Bacon also recommends the construction of alleys at the sides of the garden, excepting those sides which
command a view over the surrounding country. He goes on to say : " For the ordering of the ground within
the great hedge, I leave it to Variety of Device. Advising nevertheless, that whatsoever form you cast it into,
first it be not too busie or full of Work ; wherein I for my part do not like Images cut out in Juniper or other
garden-stuff, they are for Children. Little low Hedges, round like welts, with some pretty Pyramids, I like
well; and in some places Fair Columns upon frames of Carpenters Work. I would also have the Alleys
spacious and fair." He approves of fountains, but not of pools; these, he says, "mar all, and make the
Garden unwholesome and full of Flies and Frogs." This essay of Bacon's is an attempt to improve the
national taste, and should be studied as such. It must not be taken as an exact picture of the formal
gardens of his day, but this does not lessen its value as explaining the general motives of formal gardening
at that time.

The mount was not always a raised detached mound, but often took the form of a long bank raised
against an outer wall. Fountains and ponds were introduced into the Elizabethan gardens, and made very
decorative features. They were frequently used for practical joking, where the water from the fountains being
made to play upon unsuspecting visitors caused much merriment. Hentzner, in his description of the gardens
at Whitehall, says : " In the garden adjoining to this palace, there is a jet d'eau, with a sun-dial which, while
strangers are looking at, a quantity of water forced by a wheel, which the gardiner turns at a distance,
through a number of little pipes plentifully sprinkles those who are standing round."

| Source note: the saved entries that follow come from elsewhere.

(** The scan up to and over the first match: when the pattern matches
    nowhere inside [a] and matches [sep] right after it, the output is [a],
    the expanded replacement, and the scan of the rest. *)
Lemma replaceFrom_first re template (sep : string) :
  sep <> "" ->
  forall (a b before : string),
  (forall x y, a = x ++ y -> y <> "" ->
               matchHere re (y ++ sep ++ b) = None) ->
  matchHere re (sep ++ b) = Some (String.length sep) ->
  replaceFrom re template before 0 (a ++ sep ++ b) =
  a ++ GetSubstitution sep (before ++ a) b template
    ++ replaceFrom re template (before ++ a ++ sep) 0 b.
Proof.
  intros Hsep a. induction a as [|c a IH]; intros b before Hno Hyes.
  - cbn [append]. rewrite app_nil_r.
    destruct sep as [|d sep']; [congruence|].
    change (String d sep' ++ b) with (String d (sep' ++ b)) in *.
    rewrite (replaceFrom_match re template before d (sep' ++ b)
               (String.length sep') Hyes).
    rewrite (substring_0_app (String d sep') b : substring 0 (S (String.length sep')) (String d (sep' ++ b)) = String d sep').
    rewrite (substring_after (String d sep') b : substring (S (String.length sep')) (String.length (String d (sep' ++ b)) - S (String.length sep')) (String d (sep' ++ b)) = b).
    f_equal. rewrite replaceFrom_skip, app_assoc. reflexivity.
  - change (String c a ++ sep ++ b) with (String c (a ++ sep ++ b)).
    rewrite replaceFrom_nomatch
      by (apply (Hno "" (String c a) eq_refl); discriminate).
    cbn [append]. f_equal. rewrite IH.
    + rewrite !app_assoc. reflexivity.
    + intros x y -> Hy. apply (Hno (String c x) y); [reflexivity | assumption].
    + assumption.
Qed.

(** The scan of a text in which the pattern matches nowhere. *)
Lemma replaceFrom_none re template (a before : string) :
  (forall x y, a = x ++ y -> matchHere re y = None) ->
  replaceFrom re template before 0 a = a.
Proof.
  revert before. induction a as [|c a IH]; intros before Hno.
  - cbn [replaceFrom]. now rewrite (Hno "" "" eq_refl).
  - rewrite replaceFrom_nomatch by apply (Hno "" (String c a) eq_refl).
    f_equal. apply IH. intros x y ->. now apply (Hno (String c x) y).
Qed.

Lemma occursIn_prefix (u s : string) :
  String.prefix u s = true -> occursIn u s = true.
Proof.
  intros H. destruct s; [now rewrite occursIn_nil|].
  rewrite occursIn_cons, H. reflexivity.
Qed.

Lemma occursIn_app_l (u x s : string) :
  occursIn u s = true -> occursIn u (x ++ s) = true.
Proof.
  intros H. induction x as [|c x IH]; [assumption|].
  change (String c x ++ s) with (String c (x ++ s)).
  rewrite occursIn_cons, IH. apply orb_true_r.
Qed.

(** A prefix test that ends before the last character of the separator
    does not see what follows. *)
Lemma prefix_clear (q sep y b : string) :
  String.length q <= String.length y + String.length (removeLast sep) ->
  String.prefix q (y ++ sep ++ b) = String.prefix q (y ++ removeLast sep).
Proof.
  intros Hlen. destruct (string_dec sep "") as [->|Hsep].
  - cbn [removeLast append String.length] in *. rewrite app_nil_r.
    apply prefix_app_long. lia.
  - destruct (removeLast_app sep Hsep) as [c Hc].
    rewrite Hc at 1. rewrite app_assoc, <- (app_assoc y).
    apply prefix_app_long. rewrite length_app. lia.
Qed.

The design of these gardens usually fell within the province of the architect-builder of the house, and this
continued to be the custom until about the middle of the eighteenth century, when the landscape gardener
established a new profession.

In the Soane Museum are drawings and designs for houses by John Thorpe, one of the most celebrated
architects of his day, and the designer of several noble mansions. One of these drawings shows a design for
the laying out of the grounds, with a note to the effect that there is to be "nothing out of square." In these

1 The essay is quoted at length in " The Praise of Gardens."